==== Extracted material

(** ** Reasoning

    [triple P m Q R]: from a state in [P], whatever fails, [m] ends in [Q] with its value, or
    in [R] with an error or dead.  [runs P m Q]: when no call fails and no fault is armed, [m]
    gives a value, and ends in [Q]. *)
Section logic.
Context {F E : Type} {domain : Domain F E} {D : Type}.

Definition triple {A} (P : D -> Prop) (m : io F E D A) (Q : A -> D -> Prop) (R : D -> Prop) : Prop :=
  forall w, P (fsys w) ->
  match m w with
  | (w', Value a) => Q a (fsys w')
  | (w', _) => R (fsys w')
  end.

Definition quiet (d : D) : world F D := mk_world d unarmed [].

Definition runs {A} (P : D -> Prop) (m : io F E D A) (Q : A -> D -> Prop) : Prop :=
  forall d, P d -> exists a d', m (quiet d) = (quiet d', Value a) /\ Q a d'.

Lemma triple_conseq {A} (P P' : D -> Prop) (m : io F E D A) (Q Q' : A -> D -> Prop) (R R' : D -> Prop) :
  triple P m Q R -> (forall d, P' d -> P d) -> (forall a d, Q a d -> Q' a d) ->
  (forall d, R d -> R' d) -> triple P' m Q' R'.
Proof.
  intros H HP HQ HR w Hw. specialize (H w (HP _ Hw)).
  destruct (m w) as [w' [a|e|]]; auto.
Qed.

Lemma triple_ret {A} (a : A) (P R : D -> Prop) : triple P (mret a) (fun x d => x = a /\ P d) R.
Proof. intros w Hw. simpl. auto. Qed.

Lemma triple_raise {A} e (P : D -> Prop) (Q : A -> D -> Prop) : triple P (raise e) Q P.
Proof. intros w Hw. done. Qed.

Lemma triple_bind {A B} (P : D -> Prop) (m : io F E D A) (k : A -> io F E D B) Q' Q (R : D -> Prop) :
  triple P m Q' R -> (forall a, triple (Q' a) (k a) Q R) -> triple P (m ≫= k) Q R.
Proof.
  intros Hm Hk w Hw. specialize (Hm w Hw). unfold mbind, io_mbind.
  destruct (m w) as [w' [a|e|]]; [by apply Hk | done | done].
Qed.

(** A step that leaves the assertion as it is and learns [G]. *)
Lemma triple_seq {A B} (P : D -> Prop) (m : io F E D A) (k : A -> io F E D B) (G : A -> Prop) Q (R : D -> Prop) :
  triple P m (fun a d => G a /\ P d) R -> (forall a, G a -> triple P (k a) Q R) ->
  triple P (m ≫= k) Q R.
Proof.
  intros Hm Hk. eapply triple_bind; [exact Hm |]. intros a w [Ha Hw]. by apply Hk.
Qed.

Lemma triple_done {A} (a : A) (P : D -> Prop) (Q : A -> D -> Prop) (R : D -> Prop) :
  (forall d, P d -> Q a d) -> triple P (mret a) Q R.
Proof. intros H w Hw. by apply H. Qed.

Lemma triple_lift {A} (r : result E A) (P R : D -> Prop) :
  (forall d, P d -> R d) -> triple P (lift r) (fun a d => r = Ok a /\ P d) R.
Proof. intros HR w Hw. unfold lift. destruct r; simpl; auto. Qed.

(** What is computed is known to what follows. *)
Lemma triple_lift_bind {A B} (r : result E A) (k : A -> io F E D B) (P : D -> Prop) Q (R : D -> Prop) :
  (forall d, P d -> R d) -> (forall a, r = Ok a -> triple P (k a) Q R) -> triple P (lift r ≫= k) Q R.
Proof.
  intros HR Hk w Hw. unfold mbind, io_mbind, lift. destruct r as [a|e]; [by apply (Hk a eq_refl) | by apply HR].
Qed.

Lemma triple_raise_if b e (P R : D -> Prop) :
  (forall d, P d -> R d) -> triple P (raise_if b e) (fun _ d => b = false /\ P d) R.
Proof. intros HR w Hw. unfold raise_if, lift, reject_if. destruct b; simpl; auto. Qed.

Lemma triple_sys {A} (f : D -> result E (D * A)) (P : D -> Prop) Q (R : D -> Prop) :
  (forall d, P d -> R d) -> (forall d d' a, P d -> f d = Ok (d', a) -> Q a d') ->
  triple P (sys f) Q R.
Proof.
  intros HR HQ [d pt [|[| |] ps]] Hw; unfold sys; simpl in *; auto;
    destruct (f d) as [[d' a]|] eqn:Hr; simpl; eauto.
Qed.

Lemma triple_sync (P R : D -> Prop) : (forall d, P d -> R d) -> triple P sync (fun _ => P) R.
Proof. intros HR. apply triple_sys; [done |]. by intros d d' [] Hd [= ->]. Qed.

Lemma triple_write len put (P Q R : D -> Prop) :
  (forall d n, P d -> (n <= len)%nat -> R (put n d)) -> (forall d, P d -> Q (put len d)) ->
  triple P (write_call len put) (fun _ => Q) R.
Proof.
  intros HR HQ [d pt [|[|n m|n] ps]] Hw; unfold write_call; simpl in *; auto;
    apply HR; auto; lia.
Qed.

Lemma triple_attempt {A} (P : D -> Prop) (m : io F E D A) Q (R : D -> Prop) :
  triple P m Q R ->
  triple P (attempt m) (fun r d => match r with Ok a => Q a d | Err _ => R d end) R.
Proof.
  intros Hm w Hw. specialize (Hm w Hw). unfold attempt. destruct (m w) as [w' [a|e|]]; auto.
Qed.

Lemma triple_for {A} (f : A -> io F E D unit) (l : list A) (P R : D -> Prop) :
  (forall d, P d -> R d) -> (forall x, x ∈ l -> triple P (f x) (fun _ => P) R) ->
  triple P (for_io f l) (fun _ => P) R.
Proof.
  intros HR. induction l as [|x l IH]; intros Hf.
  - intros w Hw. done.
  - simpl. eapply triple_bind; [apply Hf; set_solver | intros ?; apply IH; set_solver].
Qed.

========

Requirement: Copy out all lines of the material containing the word "specialize".

Solved problem:
  intros H HP HQ HR w Hw. specialize (H w (HP _ Hw)).
  intros Hm Hk w Hw. specialize (Hm w Hw). unfold mbind, io_mbind.
  intros Hm w Hw. specialize (Hm w Hw). unfold attempt. destruct (m w) as [w' [a|e|]]; auto.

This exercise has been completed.